Of course, there is Fox's breakout hit of last season, The O.C. Its back and proably better than ever, but I never got into it much. If they would focus more on the adorkable character played by Adam Brody then maybe I would, but as long as they insist on talking ad nauseum about the "troubled loner dude" and the "willowy troubled gorgeous gal" then color me uninterested.

OR you could try Tru Calling, where Elisha Dushku tried hard to escape the success she had on Buffy: The Vampire Slayer. This season she is assisted in that effort by Brandon Walsh himself--Jason Priestly! Will his return to the scene of his triumphant glory days on 90210 help his career? I doubt it.

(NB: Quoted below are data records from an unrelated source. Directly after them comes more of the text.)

Lemma facts_well_formed rs :
  (forall rs1 ev rs2, rs = rs1 ++ REvidence ev :: rs2 -> statement (er_claim_id ev) rs1 <> None) -> well_formed t (fact_of <$> rs).
Proof.
  induction rs as [|r rs IH] using rev_ind; intros Ha; [by intros i f ?|]. rewrite fmap_app. apply well_formed_snoc. split.
  - apply IH. intros rs1 ev rs2 ->. apply (Ha rs1 ev (rs2 ++ [r])). by rewrite <- app_assoc.
  - unfold refusal. destruct r as [k q|ev]; cbn [fact_of fact_tenant claim_fact cf_tenant_id ef_tenant_id]; rewrite decide_True by done; [done|].
    cbn [ef_claim_id]. rewrite latest_facts. specialize (Ha rs ev [] eq_refl). by destruct (statement (er_claim_id ev) rs).
Qed.

(** The view of a claim with its last statement. *)
Definition ledger_view (k : ExtractedClaim) (q : ClaimPublishability) (evs : list EvidenceRecord) : QeegClaimView := {|
  qv_claim_id := ec_claim_id k; qv_entity_id := ec_entity_id k; qv_status := ec_status k;
  qv_publishable := cp_publishable q; qv_blocking_reasons := cp_blocking_reasons q;
  qv_supporting_evidence_ids := cp_supporting_evidence_ids q; qv_evidence_ids := er_evidence_id <$> evs
|}.

Lemma projection_seal rs l : ledger_inv t p rs l ->
  exists s, build_qeeg_projection t (seal t p rs) None = Ok s /\ represents t (fact_of <$> rs) s /\
    forall c, spec_view c (fact_of <$> rs) = (fun x => ledger_view x.1 x.2 (evidence_for c rs)) <$> statement c rs.
Proof.
  intros Hi. unfold build_qeeg_projection, seal. rewrite facts_seal. cbn [mbind result_bind].
  pose proof (facts_well_formed rs (li_after _ _ _ _ Hi)) as Hw. destruct (replay_cases t (fact_of <$> rs)) as [(_ & s & Hs & Hr)|(F1 & f & F2 & x & Heq & _ & Hx & _)].
  - exists s. unfold replay in Hs. rewrite Hs. split; [done|]. split; [done|]. intros c. unfold spec_view.
    rewrite latest_facts, linked_facts by apply (li_ids _ _ _ _ Hi). by destruct (statement c rs) as [[k q]|].
  - exfalso. rewrite Heq in Hw. rewrite cons_middle, app_assoc in Hw.
    assert (refusal t F1 f = None) as Hn; [|congruence].
    pose proof (Hw (length F1) f) as Hf. rewrite <- app_assoc in Hf. rewrite lookup_app_r, Nat.sub_diag in Hf by done.
    specialize (Hf eq_refl). by rewrite take_app_length in Hf.
Qed.
End projection.

Lemma seal_split t p `{FloatRepr} st1 e st2 : forall rs prev, seal_from t p prev rs = st1 ++ e :: st2 ->
  exists rs1 r rs2 prev', rs = rs1 ++ r :: rs2 /\ st1 = seal_from t p prev rs1 /\ e = entry_of t p prev' r.
Proof.
  induction st1 as [|x st1 IH]; intros rs prev; destruct rs as [|r rs]; cbn [seal_from app]; try done.
  - intros [= <- _]. by exists [], r, rs, prev.
  - intros [= <- Hrest]. apply IH in Hrest as (rs1 & r' & rs2 & prev' & -> & -> & ->). by exists (r :: rs1), r', rs2, prev'.
Qed.

Lemma seal_claim_elem `{FloatRepr} t p rs e c : e ∈ seal t p rs -> claim_of e = Some c -> exists q, RClaim c q ∈ rs.
Proof.
  intros He Hc. assert (c ∈ omap claim_of (seal t p rs)) as Hin by (apply list_elem_of_omap; by exists e).
  unfold seal in Hin. rewrite (omap_seal t p _ (fun r => fst <$> record_claim r)) in Hin by (intros; apply claim_of_entry).
  apply list_elem_of_omap in Hin as ([k q|ev] & Hr & Hk); [|done]. injection Hk as ->. by exists q.
Qed.

Lemma seal_owner `{FloatRepr} t p rs : Forall (fun e => le_tenant_id e = t /\ le_project_id e = p) (seal t p rs).
Proof. unfold seal. generalize (None : option pystr). induction rs as [|r rs IH]; intros prev; constructor; [done|apply IH]. Qed.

But in all honesty, I have to give Fox some credit. While their website is not condusive to making hypertext links for you--so you will have to do your own clicking here--I am pleased that for once, Fox is thinking outside the box a bit and going to something like a year-round programming schedule. It is premiering some shows this fall, then releasing some other shows in January and then doing other shows in the summer.

Are the executives really admitting that they are not talented and creative enough to develop decent shows that last for a full season? Maybe . . . after all, I still haven't forgiven them for killing off Firefly. But maybe they are trying to do something new. For more information on that idea, check out this good commentary from the writers at teevee.org.

Anyway, my synopsis of the Fox season? Watch on Sunday nights to catch the Simpsons and Arrested Development. Tune in during the week for That 70s Show if you can make yourself care anymore. And tune in during the New Year January season because that is when 24 begins again. I don't watch, but I hear that Jack Bauer is damn near cracking at this point.

Next up in my sights? Let's go with UPN, okay? Great.

1 comment:

Anonymous said...

I figured it out! I know "why you won't grow." You're watching too much damned TV.